Containing Violence and Spreading Masculinity in Chicago

Tim Krueger

 

            The cover article of Sunday’s New York Times Magazine explores the mechanics of a new approach to gang conflict on Chicago’s south side, in doing so weighing the logic behind regarding violence as a sort of virus.  Alex Kotlowitz explains how Gary Slutkin, the architect of CeaseFire in Chicago, plots out a strategy that is informed by his experiences managing diseases like Cholera and HIV.  The idea behind the organization is that violence also spreads through social networks, one incidence fueling others by way of the human desire for retribution.  Efforts to prevent violence should therefore be aimed at the points of probable transmission, in effect containing the violence.  As with a disease, the earlier one can isolate the source, the less likely something menial is to spiral into an epidemic.

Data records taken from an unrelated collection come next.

Definition setQuiz (o : option string) (r : option Verdict) (s : State)
  : State :=
  {| isPlaying := isPlaying s; selectedOption := o;
     quizResult := r; audioContextRef := audioContextRef s;
     sourceNodeRef := sourceNodeRef s; isOpen := isOpen s;
     sources := sources s; calls := calls s; awaiting := awaiting s |}.

Definition setAudioContextRef (c : bool) (s : State) : State :=
  {| isPlaying := isPlaying s; selectedOption := selectedOption s;
     quizResult := quizResult s; audioContextRef := c;
     sourceNodeRef := sourceNodeRef s; isOpen := isOpen s;
     sources := sources s; calls := calls s; awaiting := awaiting s |}.

Definition setSourceNodeRef (r : option nat) (s : State) : State :=
  {| isPlaying := isPlaying s; selectedOption := selectedOption s;
     quizResult := quizResult s; audioContextRef := audioContextRef s;
     sourceNodeRef := r; isOpen := isOpen s;
     sources := sources s; calls := calls s; awaiting := awaiting s |}.

Definition withIsOpen (b : bool) (s : State) : State :=
  {| isPlaying := isPlaying s; selectedOption := selectedOption s;
     quizResult := quizResult s; audioContextRef := audioContextRef s;
     sourceNodeRef := sourceNodeRef s; isOpen := b;
     sources := sources s; calls := calls s; awaiting := awaiting s |}.

Definition withEngine (srcs : list Source) (cs : list EngineCall)
    (s : State) : State :=
  {| isPlaying := isPlaying s; selectedOption := selectedOption s;
     quizResult := quizResult s; audioContextRef := audioContextRef s;
     sourceNodeRef := sourceNodeRef s; isOpen := isOpen s;
     sources := srcs; calls := cs; awaiting := awaiting s |}.

Definition withAwaiting (a : list string) (s : State) : State :=
  {| isPlaying := isPlaying s; selectedOption := selectedOption s;
     quizResult := quizResult s; audioContextRef := audioContextRef s;
     sourceNodeRef := sourceNodeRef s; isOpen := isOpen s;
     sources := sources s; calls := calls s; awaiting := a |}.

Definition setStatus (id : nat) (st : SourceStatus) (srcs : list Source)
  : list Source :=
  match srcs !! id with
  | Some src => <[id := {| status := st; buffer := buffer src |}]> srcs
  | None => srcs
  end.

Definition statusOf (id : nat) (s : State) : option SourceStatus :=
  status <$> sources s !! id.

(** *** Code that may throw: state passing with exceptions *)

Definition M (A : Type) : Type := State -> State * completion A.

Definition ret {A} (a : A) : M A := fun s => (s, Normal a).

Definition throw {A} (e : Error) : M A := fun s => (s, Throw e).

Definition bind {A B} (m : M A) (k : A -> M B) : M B :=
  fun s =>
    match m s with
    | (s', Normal a) => k a s'
    | (s', Throw e) => (s', Throw e)
    end.

(** [try { m } catch (e) { h(e) }] *)
Definition try_catch {A} (m : M A) (h : Error -> M A) : M A :=
  fun s =>
    match m s with
    | (s', Throw e) => h e s'
    | r => r
    end.

Definition modify (f : State -> State) : M unit := fun s => (f s, Normal tt).

Definition gets {A} (f : State -> A) : M A := fun s => (s, Normal (f s)).

Definition lift {A} (c : completion A) : M A := fun s => (s, c).

#[export] Instance M_ret : MRet M := @ret.
#[export] Instance M_bind : MBind M := fun A B k m => bind m k.

(** *** The engine *)

(** [source.stop()]: a playing node is halted; its [ended] event
    follows. *)
Definition engineStop (ok : bool) (id : nat) : M unit :=
  if ok then
    modify (fun s =>
      withEngine
        (match statusOf id s with
         | Some Playing => setStatus id Halted (sources s)
         | _ => sources s
         end)
        (calls s ++ [CallStop id]) s)
  else throw EngineError.

(** [ctx.createBufferSource()] and [source.buffer = buffer] *)
Definition createBufferSource (ok : bool) (b : AudioBuffer) : M nat :=
  if ok then
    id ← gets (fun s => length (sources s));
    modify (fun s =>
      withEngine (sources s ++ [ {| status := Unstarted; buffer := b |} ])
                 (calls s) s);;
    ret id
  else throw EngineError.

Definition connect (ok : bool) : M unit :=
  if ok then ret tt else throw EngineError.

(** [source.start()] *)
Definition engineStart (ok : bool) (id : nat) : M unit :=
  if ok then
    modify (fun s =>
      withEngine (setStatus id Playing (sources s))
                 (calls s ++ [CallStart id]) s)
  else throw EngineError.

(** *** The component *)

Definition stopAudio (ok : bool) : M unit :=
  current ← gets sourceNodeRef;
  match current with
  | Some id =>
      try_catch (engineStop ok id) (fun _ => ret tt);;
      modify (setSourceNodeRef None)
  | None => ret tt
  end;;
  modify (setIsPlaying false).

(** [playAudio], from [stopAudio()] up to the test of the context's
    state; the result tells whether the call now waits at
    [await resume()]. *)
Definition playHead (env : Engine) : M bool :=
  stopAudio (stopOk env);;
  modify (setIsPlaying true);;
  ctx ← gets audioContextRef;
  (if ctx : bool then ret tt
   else if contextOk env then modify (setAudioContextRef true)
   else throw EngineError);;
  ret (suspended env).

(** [playAudio], from [decode(audioBase64)] to the end of the [try]
    block.  Every started node carries the handler
    [onended = () => setIsPlaying(false)], see [ended]. *)
Definition playTail (audioBase64 : string) (env : Engine) : M unit :=
  audioData ← lift (decode audioBase64);
  buffer ← lift (decodeAudioData audioData (createBufferOk env) 24000 1);
  source ← createBufferSource (createSourceOk env) buffer;
  connect (connectOk env);;
  engineStart (startOk env) source;;
  modify (setSourceNodeRef (Some source)).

            Slutkin and his colleagues in Chicago’s CeaseFire have thus decided to use their combined cerebral map of the city’s social networks as the canvas for their violence-prevention strategy.  The logic here is impeccable; it moves beyond older approaches that are ideologically inspired and lack focus, and it puts to use the intellectual capital that is probably the group’s greatest asset.  Yet really, the group is attempting to harness Chicago’s social network for two opposite objectives.  As the title suggests, the Violence Interrupters play an anti-diffusion role, blocking the spread of the violence that might otherwise spread outward.  At the same time, however, they try to catalyze a positive diffusion throughout those networks, offering alternative constructs of masculinity to those they visit.  That is, to convince likely vengeful individuals not to escalate conflict, the CeaseFire workers need to provide a set of masculine norms that doesn’t contradict such behavior.  The hope is that this alternative masculine construct will spread in exactly the same manner that violence would have.  The extent to which Slutkin envisions his organization as pursuing this positive diffusion is unclear; while he raises issues of behavior-spreading as central to dealing with violence and other epidemics, he seems to regard the organization’s relationship to social networks as an inherently interjectory one.

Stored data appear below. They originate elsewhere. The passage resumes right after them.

(** * clipboard-sync: the bidirectional macOS client

    A shallow embedding of [clipboard_sync] from
    [macos_client_bidirectional.py]: the reconnect loop, the three
    coroutines it gathers ([receive], [send], [heartbeat]) and the helpers
    they call.

    The program is an asyncio coroutine.  Control leaves it only at an
    [await]; between two awaits a body runs without interleaving.  The
    embedding follows that shape:

    - the mutable variables ([current_state], [last_clipboard],
      [reconnect_count], [consecutive_errors]) live in one record;
    - a body is a computation in a small monad with state, an effect log
      and Python exceptions;
    - whatever the outside world answers (the clipboard read, the result
      of a write, of [ws.send], of a ping, of a sleep) is an input of the
      step that consumes it;
    - the whole program is a transition system whose configurations are
      the await points of [clipboard_sync]; a gathered coroutine moves by
      whole rounds of its loop, each of which touches the shared
      variables in one piece, with no await in between.

    When [asyncio.gather] raises, the coroutines of that session that
    are still running are not cancelled: they go on beside the reconnect
    loop.  [step] follows the loop and the coroutines of the current
    session; [world_step] follows the ones left behind as well.

    The text of an inbound message is a string or absent, as the relay
    sends it.  What [set_clipboard] does with a value of another JSON
    type is decided by the clipboard library, outside this module.

    The menu-bar application ([ClipboardSyncApp]: its state queue and
    the timer that drains it) and the argument loop of the entry point
    are embedded beside the sync loop.

    Seconds are rationals.  Every delay computed from the default base
    delay is a dyadic rational with a few bits, so the binary
    floating-point value Python computes is that same number. *)

From Stdlib Require Import String ZArith QArith Qminmax List Bool Lia.
From Stdlib Require Import Floats Uint63.
Import ListNotations.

            The distinction between these two opposing goals is important for a few reasons.  First, it provides the potential for a self-perpetuating cycle, or behavioral cascade.  When the group only works to retard the spread of something, it is always fighting an uphill battle.  With the chance of offering its own behavior for diffusion, it might be able to craft a long-term plan that does not always depend on the presence of such an organization.  The success of such a cascade, it seems, would depend on whether alternative constructs of masculinity are diffusing at a higher rate than violence is perpetuating.  If not, the prospects of a sustained counter-masculinity are dim.  In the article, this concept of underlying fragility plays out in the constant fear of relapse among the Violence Interrupters.  And on a broader scale, the extent to which a successful cascade might breach the boundaries of Chicago depends largely on the social linkages between Chicago and other cities, and the level of exposure needed for such behavior to spread.

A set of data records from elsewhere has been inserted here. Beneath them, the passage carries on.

(** * A shallow embedding of the [reqwest] request builder and of the
      correlation [logger]

    The development follows [src/reqwest/reqwest.go] (the request builder,
    its [Build]/[Send] split and the status policy of [makeRequest]) and the
    [logger] package ([Trace]).  Go maps are reference values that may be
    [nil]; a write to a [nil] map panics, so every operation that writes to a
    map returns in the [exec] monad below.  The parts of the Go standard
    library the builder delegates to ([net/url], [encoding/json], the HTTP
    transport) are parameters of the development; the encoder of
    [encoding/json] is also given as a definition, [Json.Marshal]. *)

From stdpp Require Import base option list sorting gmap strings pretty.
From Stdlib Require Import ZArith Ascii String.
From Stdlib.Strings Require Import Byte.

Local Open Scope string_scope.
Local Open Scope Z_scope.

(** ** Outcomes of Go code: a value, or a run-time panic *)

Inductive exec (A : Type) : Type :=
| Ret (a : A)
| Panic (reason : string).
Arguments Ret {A} a.
Arguments Panic {A} reason.

#[global] Instance exec_ret : MRet exec := @Ret.
#[global] Instance exec_bind : MBind exec := λ A B f m,
  match m with
  | Ret a => f a
  | Panic r => Panic r
  end.

Definition returns {A} (m : exec A) : Prop := ∃ a, m = Ret a.
Definition panics {A} (m : exec A) : Prop := ∃ r, m = Panic r.

Definition nil_map_panic : string := "assignment to entry in nil map".

(** ** Errors ([error], [github.com/pkg/errors]) *)

(** An error value and the errors it wraps.  Go compares errors by
    identity; here two errors are the same when they were made the same
    way, so a sentinel is told apart by its message. *)
Inductive error : Type :=
| errors_New (msg : string)
| WithStack (cause : error)
| Wrapf (cause : error) (msg : string)
| LibraryError (pkg msg : string).

#[global] Instance error_eq_dec : EqDecision error.
Proof. solve_decision. Defined.

(** [errors.Is]: walk the chain of causes looking for the target. *)
Fixpoint errors_Is (e target : error) : bool :=
  bool_decide (e = target) ||
  match e with
  | WithStack c => errors_Is c target
  | Wrapf c _ => errors_Is c target
  | _ => false
  end.

(** [errors.Is] on a possibly-nil error. *)
Definition Is (e : option error) (target : error) : bool :=
  match e with
  | Some e => errors_Is e target
  | None => false
  end.

(** ** Dynamically typed values ([interface{}]) *)

Inductive any : Type :=
| ANil
| AString (s : string)
| AStrings (ss : list string)
| AInt (n : Z)
| ABool (b : bool)
| AMapStringString (m : list (string * string))
| AChan (id : nat).

(** ** [context.Context] *)

(** Context keys are compared by identity; a key is modelled by the address
    of the value it points to. *)
Record ContextKey := { key_addr : nat; Value : string }.

Definition context := list (ContextKey * any).

Definition context_Background : context := [].
Definition context_WithValue (ctx : context) (k : ContextKey) (v : any) : context :=
  (k, v) :: ctx.

Fixpoint ctx_Value (ctx : context) (k : ContextKey) : any :=
  match ctx with
  | [] => ANil
  | (k', v) :: parent =>
      if bool_decide (key_addr k' = key_addr k) then v else ctx_Value parent k
  end.

(** ** Formatting ([fmt.Sprintf], for the verbs the packages use) *)

Inductive fmt_arg : Type :=
| fmt_int (n : Z)
| fmt_string (s : string).

Definition fmt_verb (verb : ascii) (a : fmt_arg) : string :=
  match a with
  | fmt_int n =>
      if Ascii.eqb verb "d" then pretty n
      else "%!" ++ String verb "(int=" ++ pretty n ++ ")"
  | fmt_string s =>
      if Ascii.eqb verb "s" then s
      else "%!" ++ String verb "(string=" ++ s ++ ")"
  end.

Fixpoint Sprintf (format : string) (args : list fmt_arg) : string :=
  match format with
  | EmptyString => EmptyString
  | String c rest =>
      if Ascii.eqb c "%"
      then match rest with
           | EmptyString => "%!(NOVERB)"
           | String verb rest' =>
               match args with
               | a :: args' => fmt_verb verb a ++ Sprintf rest' args'
               | [] => "%!" ++ String verb "(MISSING)" ++ Sprintf rest' []
               end
           end
      else String c (Sprintf rest args)
  end.

(** ** Byte sources ([io.Reader], [io.ReadCloser]) *)

Record Reader := { unread : list byte; failure : option error }.

Definition bytes_NewBuffer (buf : list byte) : Reader :=
  {| unread := buf; failure := None |}.
Definition strings_NewReader (s : string) : Reader :=
  {| unread := list_byte_of_string s; failure := None |}.

Record ReadCloser := { stream : Reader; closed : bool }.

Definition io_NopCloser (r : Reader) : ReadCloser :=
  {| stream := r; closed := false |}.

(** [ioutil.ReadAll]: everything the source delivers, the error that stopped
    it (if any), and the source once it has been read to its end. *)
Definition ioutil_ReadAll (rc : ReadCloser) : list byte * option error * ReadCloser :=
  (unread (stream rc), failure (stream rc),
   {| stream := {| unread := []; failure := failure (stream rc) |};
      closed := closed rc |}).

Definition Close (rc : ReadCloser) : ReadCloser :=
  {| stream := stream rc; closed := true |}.

Definition drained (rc : ReadCloser) : Prop := unread (stream rc) = [].

(** ** Header maps ([net/http.Header], [net/textproto]) *)

Abbreviation http_Header := (gmap string (list string)).
Abbreviation url_Values := (gmap string (list string)).

(** Reading a Go map: the zero value for a missing key, also on a nil map. *)
Definition index (m : gmap string (list string)) (k : string) : list string :=
  default [] (m !! k).
Definition index_nilable (m : option (gmap string (list string))) (k : string)
  : list string :=
  match m with
  | Some m => index m k
  | None => []
  end.
Definition len (m : option (gmap string (list string))) : nat :=
  match m with
  | Some m => size m
  | None => 0
  end.

Definition in_range (lo hi : string) (c : ascii) : bool :=
  match lo, hi with
  | String l EmptyString, String h EmptyString =>
      (nat_of_ascii l <=? nat_of_ascii c)%nat && (nat_of_ascii c <=? nat_of_ascii h)%nat
  | _, _ => false
  end.

Definition isLower : ascii → bool := in_range "a" "z".
Definition isUpper : ascii → bool := in_range "A" "Z".
Definition isDigit : ascii → bool := in_range "0" "9".

(** The token bytes of RFC 7230 ([validHeaderFieldByte], [isNotToken]). *)
Definition validHeaderFieldByte (c : ascii) : bool :=
  isLower c || isUpper c || isDigit c ||
  bool_decide (c ∈ list_ascii_of_string "!#$%&'*+-.^_`|~").

Definition toLower : nat := 32.

Fixpoint canonicalize (upper : bool) (a : string) : string :=
  match a with
  | EmptyString => EmptyString
  | String c rest =>
      let c' :=
        if upper && isLower c then ascii_of_nat (nat_of_ascii c - toLower)
        else if negb upper && isUpper c then ascii_of_nat (nat_of_ascii c + toLower)
        else c in
      String c' (canonicalize (bool_decide (c' = "-"%char)) rest)
  end.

Second, the diffusion-encouraging mission might imply different strategies than the violence-intervening approach alone.  For instance, instead of simply targeting individuals recently affected by violence, the organization might target the most socially embedded norm-setters regardless, and peddle their new-masculinity there.  This would mean contacting a different set of individuals, but might be associated with more effective or efficient results for the norm-spreading objective.  And as in the question of a potential cascade, it might be found that these two type of diffusion have different thresholds for catching on, again possibly necessitating different strategies for each.

            Also, an assessment of a neighborhood’s social density might have implications for which of these two goals might find more success.  In the presence of incredibly dense social networks, it might be difficult to locate and quickly intervene at all of the points to which retributive behavior is likely to take hold.  However, in such an instance, it might be possible to locate a small number of people who are densely linked to large numbers of others, and who therefore might be effective positive norm-spreaders.

If spreading norms for alternative masculinities can only be achieved in the context of potential violence, it may not be possible to fully disaggregate these two tasks.  It does seem that they do not always go hand in hand though.  In one instance when a Violence Interrupter mediated a brooding conflict by paying a gang leader $300, it surely seems that the negative role was achieved without mitigating any conceptions of masculinity.  If nothing else, mere conceptual differentiation between these two roles might have implications for whether or not it makes sense to use women as Violence Interrupters.  While women may be able to successfully mediate conflict, it seems less likely that their forte would be in constructing and spreading norms of masculinity.

In fact, this point probably hits at the heard of any success CeaseFire has had at either goal.  It seems clear that both roles have depended upon the organization’s capacity to attract individuals who are themselves well-linked within these social networks.  Defining the concept of “insider,” and determining whether there exists any difference in this term for the organization’s negative-diffusion positive-diffusion roles, may shed light whether or not those two tasks can or should be disaggregated.